Sin embargo, lo cierto es que nada nos exime de preguntarnos por qué nuestras pérdidas son tan constantes en estos últimos tiempos. ¿Por qué las calles quemándose desde 2008? ¿Por qué nuestras calles quemándose desde 2013 todavía no han producido las transformaciones que podrían producir? ¿Por qué esta fuerza efectiva de la reacción? Varias son las razones que podrían ser formuladas, pero tal vez sea el caso de ponernos frente a una: porque ya no tenemos un cuerpo y no hay, ni nunca habrá, una política posible sin cuerpo. Si queremos volver a vencer, necesitaremos un cuerpo. Tendremos que aprender a decir, como David Cronenberg: “Vida larga a la nueva carne”. Insurrección no es emergencia, o sea, una insurrección no es necesariamente la emergencia de un nuevo sujeto político. La insurrección puede ser la explosión bruta de la revuelta, pero para que esta revuelta forje un sujeto emergente es necesario todavía un esfuerzo más. Solo un esfuerzo más si quisieres resonar la emergencia.

Cuando el tiempo acaba, lo primero que ocurre es que perdemos la capacidad de incorporar, de hacer un cuerpo político de la multiplicidad de demandas sociales. Pues estamos por abrir un tiempo otro en el que tardaremos en entender su pulsación. Esta apertura acarrea siempre la descomposición de las formas de unidad hasta entonces presentes. Sin embargo, es en esta hora en que más necesitamos de otro cuerpo para que la pérdida del antiguo cuerpo no produzca solamente la fragmentación paralizante de demandas en proceso de autonomía. Otro cuerpo que administre todas las múltiples demandas en una constelación, que dibuje constelaciones en las que los lugares específicos sean sometidos a un empuje irresistible de indiferenciación y de descentramiento. Al interior de un cuerpo político construido como una constelación, no hay lugar de habla, y no hay equívoco mayor de los tiempos que corren que el de asociar la política a la constitución de lugares de habla, lugares de quien lucha contra la exclusión a través de nuevas exclusiones.

Al contrario, al interior de la experiencia política efectiva hay hablas sin lugar, hablas que desestructuran la geometría dura de los lugares, hay formas sin figuras. Hay la monstruosidad caótica de hablas sin perspectivas y la belleza bruta de singularidades que no se ubican. Pues, construir una constelación significa permitir a todos los elementos en su interior cambiar de lugar continuamente, circular en una zona de indeterminación en la que todas las diferencias se implican y descentran. Una constelación produce una síntesis sin unidad, y esto es lo que más necesitamos actualmente. Ella produce cuerpos políticos sin jerarquía y funcionalidad, que transforman su fuerza de implicación en empuje de indiferenciación.

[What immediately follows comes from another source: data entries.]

Lemma save_stamps_record_even_on_failure_witness :
  let W := fullWorld [lunch] [] in
  let new := tx "expense" 50 "Food" 2024 1 5 in
  (saveTransaction new W
   = ((false,
       mkTransaction (Some "lqzvdhc04fzzzxjyl") "expense" 50 "Food" ""
         (mkDateString 2024 1 5) (Some 1704412800002) (Some 1704412800003)),
      mkWorld (env W) 5 (localStorage W)))
  /\ tx_id (snd (fst (saveTransaction new W))) = Some "lqzvdhc04fzzzxjyl"
  /\ bg_id (snd (fst (saveBudget groceries W))) = Some "lqzvdhc04fzzzxjyl".
Proof.
  intros W new. split; [reflexivity|]. split.
  - pose proof (proj1 (save_stamps_record_even_on_failure W) new eq_refl) as H.
    destruct (saveTransaction new W) as [[ok r'] w'].
    destruct H as (-> & _). reflexivity.
  - pose proof (proj2 (save_stamps_record_even_on_failure W) groceries eq_refl)
      as H.
    destruct (saveBudget groceries W) as [[ok b'] w'].
    destruct H as (-> & _). reflexivity.
Defined.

Recordemos lo que eso significa realmente. Al igual que en nuestro tiempo, el siglo XIX conoció una secuencia impresionante de revueltas, movimientos e insatisfacción social provenientes de crisis económicas profundas por todos lados de Europa. Al igual que ahora, las calles se quemaron en secuencia. Mineros de Silesia, obreros ingleses, tejedores franceses: todos ellos pararon fábricas, quebraron máquinas, levantaron barricadas, desafiaron el orden instituido. Sin embargo, esta multiplicidad de revueltas solo se transformó en un fantasma que viene a asombrar el tiempo presente cuando todas las calles quemándose fueron vistas como la expresión de un único cuerpo político, un único sujeto en marcha compacta por el derrumbe de un mundo que insistía en no caer. Un sujeto político emergió solamente cuando los mineros dejaron de ser mineros, los tejedores dejaron de ser tejedores y se vieron como un nombre genérico, o sea, “proletarios”, la descripción de quien está totalmente desposeído, de quien es nadie. Fue cuando la multiplicidad de voces apareció como la expresión de la univocidad de un sujeto presente en todos los lugares, pero con la consciencia de su ausencia radical de lugar, que la revuelta dejó de ser apenas una revuelta. Y es que la fuerza de síntesis de otro orden que aparece a través de la univocidad del nombramiento era la condición para que la imaginación política entrara en operación, permitiendo la emergencia de un nuevo sujeto. De cierta forma, es esto lo que nos hace falta: precisamos ser, una vez más, proletarios.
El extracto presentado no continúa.